Lemma typeAt_next parsedText i :
  (Z.of_nat i + 1 <? Z.of_nat (length parsedText))%Z = true ->
  exists p, parsedText !! (i + 1) = Some p /\
    typeAt parsedText (Z.of_nat i + 1) = inr (Type_ p).
Proof.
  intros H. apply Z.ltb_lt in H.
  destruct (lookup_lt_is_Some_2 parsedText (i + 1)) as [p Hp]; [lia |].
  exists p. split; [exact Hp |].
  replace (Z.of_nat i + 1)%Z with (Z.of_nat (i + 1)) by lia. apply typeAt_lookup, Hp.
Qed.

Lemma toString_reverse_length p :
  part p ->
  length (toString (if isType (Type_ p) BRACKETS then reverseBrackets (Word p)
                    else Some (Word p)))
  = length (Word p).
Proof.
  intros [(t & Ht & Hw & Hall & Hb) | [Ht Hw]].
  - rewrite Ht. simpl. destruct (textTypes_eqb t BRACKETS) eqn:E; [| reflexivity].
    apply textTypes_eqb_eq in E. specialize (Hb E).
    destruct (Word p) as [| c [| c2 w]]; try discriminate.
    apply Forall_cons in Hall as [Hc _]. rewrite E in Hc.
    destruct (bracketsChars_reverseBrackets c (typeOf_BRACKETS _ _ Hc)) as [c' Hc'].
    rewrite Hc'. reflexivity.
  - rewrite Ht. simpl. reflexivity.
Qed.

(** One word: the loop body does not throw and makes the line longer by
    the word. *)
Lemma reverseRtl_word_spec rtlDir parsedText wordIndex subText line splicePointer :
  part subText ->
  wordIndex < length parsedText ->
  (rtlDir = true -> wordIndex = 0 -> isType (Type_ subText) RTL = true) ->
  exists line' splicePointer',
    reverseRtl_word rtlDir parsedText wordIndex subText line splicePointer
    = inr (line', splicePointer') /\
    length line' = length line + length (Word subText).
Proof.
  intros Hpart Hlt Hfirst.
  pose proof (toString_reverse_length subText Hpart) as Hrev.
  assert (Hnone : isType (Type_ subText) RTL = false ->
                  isType (Type_ subText) LTR = false ->
                  isType (Type_ subText) WEAK || isType (Type_ subText) BRACKETS = false ->
                  length (Word subText) = 0).
  { destruct Hpart as [(t & Ht & _) | [_ Hw]]; [| rewrite Hw; reflexivity].
    rewrite Ht. destruct t; simpl; discriminate. }
  unfold reverseRtl_word.
  destruct rtlDir.
  - destruct (isType (Type_ subText) RTL) eqn:E1.
    { eexists _, _. split; [reflexivity |]. unfold reverseWord.
      rewrite length_app, length_rev. lia. }
    destruct (isType (Type_ subText) LTR) eqn:E2.
    { eexists _, _. split; [reflexivity |]. apply spliceWord_length. }
    destruct (isType (Type_ subText) WEAK || isType (Type_ subText) BRACKETS) eqn:E3.
    2:{ eexists _, _. split; [reflexivity |]. rewrite (Hnone eq_refl eq_refl eq_refl). lia. }
    assert (Hpos : 0 < wordIndex).
    { destruct wordIndex; [| lia]. specialize (Hfirst eq_refl eq_refl). congruence. }
    destruct (typeAt_previous parsedText wordIndex) as (q & _ & Hq); [lia |].
    rewrite Hq.
    destruct (isType (Type_ subText) WEAK && isType (Type_ q) BRACKETS).
    { eexists _, _. split; [reflexivity |]. unfold reverseWord.
      rewrite length_app, length_rev. lia. }
    destruct (isType (Type_ q) RTL).
    { eexists _, _. split; [reflexivity |]. rewrite length_app, Hrev. lia. }
    destruct (Z.of_nat wordIndex + 1 <? Z.of_nat (length parsedText))%Z eqn:E4.
    + destruct (typeAt_next parsedText wordIndex E4) as (nx & _ & Hnx). rewrite Hnx.
      destruct (isType (Type_ nx) RTL).
      * eexists _, _. split; [reflexivity |]. rewrite length_app, Hrev. lia.
      * eexists _, _. split; [reflexivity |]. apply spliceWord_length.
    + eexists _, _. split; [reflexivity |]. rewrite spliceWord_length, Hrev. lia.
  - destruct (isType (Type_ subText) RTL) eqn:E1.
    { eexists _, _. split; [reflexivity |]. rewrite spliceWord_length. unfold reverseWord.
      rewrite length_rev. lia. }
    destruct (isType (Type_ subText) LTR) eqn:E2.
    { eexists _, _. split; [reflexivity |]. rewrite length_app. lia. }
    destruct (isType (Type_ subText) WEAK || isType (Type_ subText) BRACKETS) eqn:E3.
    2:{ eexists _, _. split; [reflexivity |]. rewrite (Hnone eq_refl eq_refl eq_refl). lia. }
    destruct (0 <? Z.of_nat wordIndex)%Z eqn:E0.
    2:{ eexists _, _. split; [reflexivity |]. rewrite length_app. lia. }
    apply Z.ltb_lt in E0.
    destruct (typeAt_previous parsedText wordIndex) as (q & _ & Hq); [lia |].
    rewrite Hq.
    destruct (isType (Type_ q) RTL).
    2:{ eexists _, _. split; [reflexivity |]. rewrite length_app. lia. }
    destruct (Z.of_nat wordIndex + 1 <? Z.of_nat (length parsedText))%Z eqn:E4.
    + destruct (typeAt_next parsedText wordIndex E4) as (nx & _ & Hnx). rewrite Hnx.
      destruct (isType (Type_ nx) RTL).
      * eexists _, _. split; [reflexivity |]. rewrite spliceWord_length, Hrev. lia.
      * eexists _, _. split; [reflexivity |]. rewrite length_app. lia.
    + eexists _, _. split; [reflexivity |]. rewrite length_app. lia.
Qed.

::::::::::

Your objective:
Copy all the records above exactly, missing none.

Solution below:
Lemma typeAt_next parsedText i :
  (Z.of_nat i + 1 <? Z.of_nat (length parsedText))%Z = true ->
  exists p, parsedText !! (i + 1) = Some p /\
    typeAt parsedText (Z.of_nat i + 1) = inr (Type_ p).
Proof.
  intros H. apply Z.ltb_lt in H.
  destruct (lookup_lt_is_Some_2 parsedText (i + 1)) as [p Hp]; [lia |].
  exists p. split; [exact Hp |].
  replace (Z.of_nat i + 1)%Z with (Z.of_nat (i + 1)) by lia. apply typeAt_lookup, Hp.
Qed.

Lemma toString_reverse_length p :
  part p ->
  length (toString (if isType (Type_ p) BRACKETS then reverseBrackets (Word p)
                    else Some (Word p)))
  = length (Word p).
Proof.
  intros [(t & Ht & Hw & Hall & Hb) | [Ht Hw]].
  - rewrite Ht. simpl. destruct (textTypes_eqb t BRACKETS) eqn:E; [| reflexivity].
    apply textTypes_eqb_eq in E. specialize (Hb E).
    destruct (Word p) as [| c [| c2 w]]; try discriminate.
    apply Forall_cons in Hall as [Hc _]. rewrite E in Hc.
    destruct (bracketsChars_reverseBrackets c (typeOf_BRACKETS _ _ Hc)) as [c' Hc'].
    rewrite Hc'. reflexivity.
  - rewrite Ht. simpl. reflexivity.
Qed.

(** One word: the loop body does not throw and makes the line longer by
    the word. *)
Lemma reverseRtl_word_spec rtlDir parsedText wordIndex subText line splicePointer :
  part subText ->
  wordIndex < length parsedText ->
  (rtlDir = true -> wordIndex = 0 -> isType (Type_ subText) RTL = true) ->
  exists line' splicePointer',
    reverseRtl_word rtlDir parsedText wordIndex subText line splicePointer
    = inr (line', splicePointer') /\
    length line' = length line + length (Word subText).
Proof.
  intros Hpart Hlt Hfirst.
  pose proof (toString_reverse_length subText Hpart) as Hrev.
  assert (Hnone : isType (Type_ subText) RTL = false ->
                  isType (Type_ subText) LTR = false ->
                  isType (Type_ subText) WEAK || isType (Type_ subText) BRACKETS = false ->
                  length (Word subText) = 0).
  { destruct Hpart as [(t & Ht & _) | [_ Hw]]; [| rewrite Hw; reflexivity].
    rewrite Ht. destruct t; simpl; discriminate. }
  unfold reverseRtl_word.
  destruct rtlDir.
  - destruct (isType (Type_ subText) RTL) eqn:E1.
    { eexists _, _. split; [reflexivity |]. unfold reverseWord.
      rewrite length_app, length_rev. lia. }
    destruct (isType (Type_ subText) LTR) eqn:E2.
    { eexists _, _. split; [reflexivity |]. apply spliceWord_length. }
    destruct (isType (Type_ subText) WEAK || isType (Type_ subText) BRACKETS) eqn:E3.
    2:{ eexists _, _. split; [reflexivity |]. rewrite (Hnone eq_refl eq_refl eq_refl). lia. }
    assert (Hpos : 0 < wordIndex).
    { destruct wordIndex; [| lia]. specialize (Hfirst eq_refl eq_refl). congruence. }
    destruct (typeAt_previous parsedText wordIndex) as (q & _ & Hq); [lia |].
    rewrite Hq.
    destruct (isType (Type_ subText) WEAK && isType (Type_ q) BRACKETS).
    { eexists _, _. split; [reflexivity |]. unfold reverseWord.
      rewrite length_app, length_rev. lia. }
    destruct (isType (Type_ q) RTL).
    { eexists _, _. split; [reflexivity |]. rewrite length_app, Hrev. lia. }
    destruct (Z.of_nat wordIndex + 1 <? Z.of_nat (length parsedText))%Z eqn:E4.
    + destruct (typeAt_next parsedText wordIndex E4) as (nx & _ & Hnx). rewrite Hnx.
      destruct (isType (Type_ nx) RTL).
      * eexists _, _. split; [reflexivity |]. rewrite length_app, Hrev. lia.
      * eexists _, _. split; [reflexivity |]. apply spliceWord_length.
    + eexists _, _. split; [reflexivity |]. rewrite spliceWord_length, Hrev. lia.
  - destruct (isType (Type_ subText) RTL) eqn:E1.
    { eexists _, _. split; [reflexivity |]. rewrite spliceWord_length. unfold reverseWord.
      rewrite length_rev. lia. }
    destruct (isType (Type_ subText) LTR) eqn:E2.
    { eexists _, _. split; [reflexivity |]. rewrite length_app. lia. }
    destruct (isType (Type_ subText) WEAK || isType (Type_ subText) BRACKETS) eqn:E3.
    2:{ eexists _, _. split; [reflexivity |]. rewrite (Hnone eq_refl eq_refl eq_refl). lia. }
    destruct (0 <? Z.of_nat wordIndex)%Z eqn:E0.
    2:{ eexists _, _. split; [reflexivity |]. rewrite length_app. lia. }
    apply Z.ltb_lt in E0.
    destruct (typeAt_previous parsedText wordIndex) as (q & _ & Hq); [lia |].
    rewrite Hq.
    destruct (isType (Type_ q) RTL).
    2:{ eexists _, _. split; [reflexivity |]. rewrite length_app. lia. }
    destruct (Z.of_nat wordIndex + 1 <? Z.of_nat (length parsedText))%Z eqn:E4.
    + destruct (typeAt_next parsedText wordIndex E4) as (nx & _ & Hnx). rewrite Hnx.
      destruct (isType (Type_ nx) RTL).
      * eexists _, _. split; [reflexivity |]. rewrite spliceWord_length, Hrev. lia.
      * eexists _, _. split; [reflexivity |]. rewrite length_app. lia.
    + eexists _, _. split; [reflexivity |]. rewrite length_app. lia.
Qed.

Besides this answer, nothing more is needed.